(* ===== verification/SurfaceProps.v ===== *)
(** * What the HTTP surface promises

    The event stream and its effect on the request, headers and version negotiation, error
    envelopes, and the probes. *)

From S2P Require Import Prelude PyDict PyStr PySeq PyJson Config Contracts Correlation ControlPlane Runtime CapacityContext.
From S2P Require Import Broker LogSafety Registry ModelPath Routing Forward Surface.
From Stdlib Require Import Ascii.

Open Scope string_scope.

(** ** Server-sent events *)

Definition line_feed : ascii := ascii_of_N 10.

(** A reader of the stream: the payloads of the [data] lines. *)
Definition parse_sse (text : string) : list string :=
  flat_map (fun line => match drop_prefix "data: " line with Some p => [p] | None => [] end)
    (split_on line_feed text).

Lemma lacks_app sep a b : lacks sep (a +:+ b) <-> lacks sep a /\ lacks sep b.
Proof. unfold lacks. rewrite string_forallb_app. apply andb_true_iff. Qed.

Lemma parse_frame p text : lacks line_feed p -> parse_sse (sse_frame p +:+ text) = p :: parse_sse text.
Proof.
  intros H. unfold parse_sse, sse_frame.
  assert (E : ("data: " +:+ p +:+ newline +:+ newline) +:+ text
    = ("data: " +:+ p) +:+ String line_feed ("" +:+ String line_feed text)).
  { rewrite !string_app_assoc'. done. }
  rewrite E, split_on_app; [|by apply lacks_app]. rewrite split_on_app by done. done.
Qed.

(** What a client parses from the frames is what was framed. *)
Lemma parse_frames ps : Forall (lacks line_feed) ps -> parse_sse (String.concat "" (map sse_frame ps)) = ps.
Proof.
  assert (E : forall x l, String.concat "" (x :: l) = x +:+ String.concat "" l).
  { intros x [|y l]; [|reflexivity]. change (x = x +:+ ""). induction x as [|c x IH]; [done|].
    change (String c x = String c (x +:+ "")). by rewrite <- IH. }
  induction 1 as [|p ps Hp _ IH]; [done|]. simpl map. rewrite E, parse_frame by done. by rewrite IH.
Qed.

Lemma lacks_join sep s l : lacks sep s -> Forall (lacks sep) l -> lacks sep (join s l).
Proof.
  intros Hs. induction 1 as [|x l Hx Hl IH]; [done|]. destruct l as [|y l]; [done|].
  rewrite join_more by done. rewrite !lacks_app. done.
Qed.

Lemma json_string_lacks s : lacks line_feed (json_string s).
Proof.
  assert (Hc : forall c, lacks line_feed (json_char c)) by (by intros [[] [] [] [] [] [] [] []]).
  assert (He : lacks line_feed (json_escape s)).
  { induction s as [|c s IH]; [done|]. simpl. apply lacks_app. done. }
  unfold json_string. change (lacks line_feed (String dquote "" +:+ (json_escape s +:+ String dquote ""))).
  rewrite !lacks_app. done.
Qed.

Section dumps.
Context (repr_float : Q -> string) (Hfloat : forall q, lacks line_feed (repr_float q)).

(** JSON text has no line feed. *)
Lemma dumps_default_lacks v : lacks line_feed (dumps_default repr_float v).
Proof.
  induction v as [|b|z|q|s|l IH|d IH] using pyval_nested_ind; simpl.
  - done.
  - by destruct b.
  - eapply string_forallb_impl; [|apply pretty_Z_chars]. by intros [[] [] [] [] [] [] [] []].
  - apply Hfloat.
  - apply json_string_lacks.
  - change (lacks line_feed ("[" +:+ (join ", " (map (dumps_default repr_float) l) +:+ "]"))).
    rewrite !lacks_app. split; [done|]. split; [|done]. apply lacks_join; [done|].
    by apply Forall_fmap.
  - change (lacks line_feed ("{" +:+ (join ", " (map (fun kv => json_string (fst kv) +:+ ": "
      +:+ dumps_default repr_float (snd kv)) d) +:+ "}"))).
    rewrite !lacks_app. split; [done|]. split; [|done]. apply lacks_join; [done|].
    apply Forall_fmap. eapply Forall_impl; [exact IH|]. intros [k x] Hx. simpl.
    rewrite !lacks_app. split; [apply json_string_lacks|]. done.
Qed.
End dumps.

(** ** The stream of a request *)
Section streaming.
Context {R : Type} (repr_float : Q -> string) (chunk_json : Response R -> string)
  (provenance_json : RuntimeProvenance R -> string) (version : string).
Context (wall : Q) (resolution : option (RuntimeResolution R)) (queued : bool) (id : string) (ctx_upstream : pyval).

Local Abbreviation run := (run_streaming repr_float chunk_json provenance_json version wall resolution queued id
  ctx_upstream).

(** The chunks as they are sent: the provenance of the first one is in a header. *)
Definition shown_chunks (chunks : list (Response R)) : list (Response R) :=
  match chunks with
  | [] => []
  | first :: rest =>
      (match resolution with Some _ => add_provenance None first | None => first end) :: rest
  end.

(** The payload after the chunks. *)
Definition last_payload (fate : stream_fate) : list string :=
  match fate with
  | EndOfStream => ["[DONE]"]
  | UpstreamFails e =>
      match upstream_error_body e (Some id) (normalize_identifier ctx_upstream) [("output_started", PBool true)] with
      | Ret body => [dumps_default repr_float (PDict [("error", PDict body)])]
      | Raise _ => []
      end
  | OtherRaises _ => []
  end.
━━━
_What to produce_
Faithfully copy every entry, leaving nothing out.

_Answer box_
(* ===== verification/SurfaceProps.v ===== *)
(** * What the HTTP surface promises

    The event stream and its effect on the request, headers and version negotiation, error
    envelopes, and the probes. *)

From S2P Require Import Prelude PyDict PyStr PySeq PyJson Config Contracts Correlation ControlPlane Runtime CapacityContext.
From S2P Require Import Broker LogSafety Registry ModelPath Routing Forward Surface.
From Stdlib Require Import Ascii.

Open Scope string_scope.

(** ** Server-sent events *)

Definition line_feed : ascii := ascii_of_N 10.

(** A reader of the stream: the payloads of the [data] lines. *)
Definition parse_sse (text : string) : list string :=
  flat_map (fun line => match drop_prefix "data: " line with Some p => [p] | None => [] end)
    (split_on line_feed text).

Lemma lacks_app sep a b : lacks sep (a +:+ b) <-> lacks sep a /\ lacks sep b.
Proof. unfold lacks. rewrite string_forallb_app. apply andb_true_iff. Qed.

Lemma parse_frame p text : lacks line_feed p -> parse_sse (sse_frame p +:+ text) = p :: parse_sse text.
Proof.
  intros H. unfold parse_sse, sse_frame.
  assert (E : ("data: " +:+ p +:+ newline +:+ newline) +:+ text
    = ("data: " +:+ p) +:+ String line_feed ("" +:+ String line_feed text)).
  { rewrite !string_app_assoc'. done. }
  rewrite E, split_on_app; [|by apply lacks_app]. rewrite split_on_app by done. done.
Qed.

(** What a client parses from the frames is what was framed. *)
Lemma parse_frames ps : Forall (lacks line_feed) ps -> parse_sse (String.concat "" (map sse_frame ps)) = ps.
Proof.
  assert (E : forall x l, String.concat "" (x :: l) = x +:+ String.concat "" l).
  { intros x [|y l]; [|reflexivity]. change (x = x +:+ ""). induction x as [|c x IH]; [done|].
    change (String c x = String c (x +:+ "")). by rewrite <- IH. }
  induction 1 as [|p ps Hp _ IH]; [done|]. simpl map. rewrite E, parse_frame by done. by rewrite IH.
Qed.

Lemma lacks_join sep s l : lacks sep s -> Forall (lacks sep) l -> lacks sep (join s l).
Proof.
  intros Hs. induction 1 as [|x l Hx Hl IH]; [done|]. destruct l as [|y l]; [done|].
  rewrite join_more by done. rewrite !lacks_app. done.
Qed.

Lemma json_string_lacks s : lacks line_feed (json_string s).
Proof.
  assert (Hc : forall c, lacks line_feed (json_char c)) by (by intros [[] [] [] [] [] [] [] []]).
  assert (He : lacks line_feed (json_escape s)).
  { induction s as [|c s IH]; [done|]. simpl. apply lacks_app. done. }
  unfold json_string. change (lacks line_feed (String dquote "" +:+ (json_escape s +:+ String dquote ""))).
  rewrite !lacks_app. done.
Qed.

Section dumps.
Context (repr_float : Q -> string) (Hfloat : forall q, lacks line_feed (repr_float q)).

(** JSON text has no line feed. *)
Lemma dumps_default_lacks v : lacks line_feed (dumps_default repr_float v).
Proof.
  induction v as [|b|z|q|s|l IH|d IH] using pyval_nested_ind; simpl.
  - done.
  - by destruct b.
  - eapply string_forallb_impl; [|apply pretty_Z_chars]. by intros [[] [] [] [] [] [] [] []].
  - apply Hfloat.
  - apply json_string_lacks.
  - change (lacks line_feed ("[" +:+ (join ", " (map (dumps_default repr_float) l) +:+ "]"))).
    rewrite !lacks_app. split; [done|]. split; [|done]. apply lacks_join; [done|].
    by apply Forall_fmap.
  - change (lacks line_feed ("{" +:+ (join ", " (map (fun kv => json_string (fst kv) +:+ ": "
      +:+ dumps_default repr_float (snd kv)) d) +:+ "}"))).
    rewrite !lacks_app. split; [done|]. split; [|done]. apply lacks_join; [done|].
    apply Forall_fmap. eapply Forall_impl; [exact IH|]. intros [k x] Hx. simpl.
    rewrite !lacks_app. split; [apply json_string_lacks|]. done.
Qed.
End dumps.

(** ** The stream of a request *)
Section streaming.
Context {R : Type} (repr_float : Q -> string) (chunk_json : Response R -> string)
  (provenance_json : RuntimeProvenance R -> string) (version : string).
Context (wall : Q) (resolution : option (RuntimeResolution R)) (queued : bool) (id : string) (ctx_upstream : pyval).

Local Abbreviation run := (run_streaming repr_float chunk_json provenance_json version wall resolution queued id
  ctx_upstream).

(** The chunks as they are sent: the provenance of the first one is in a header. *)
Definition shown_chunks (chunks : list (Response R)) : list (Response R) :=
  match chunks with
  | [] => []
  | first :: rest =>
      (match resolution with Some _ => add_provenance None first | None => first end) :: rest
  end.

(** The payload after the chunks. *)
Definition last_payload (fate : stream_fate) : list string :=
  match fate with
  | EndOfStream => ["[DONE]"]
  | UpstreamFails e =>
      match upstream_error_body e (Some id) (normalize_identifier ctx_upstream) [("output_started", PBool true)] with
      | Ret body => [dumps_default repr_float (PDict [("error", PDict body)])]
      | Raise _ => []
      end
  | OtherRaises _ => []
  end.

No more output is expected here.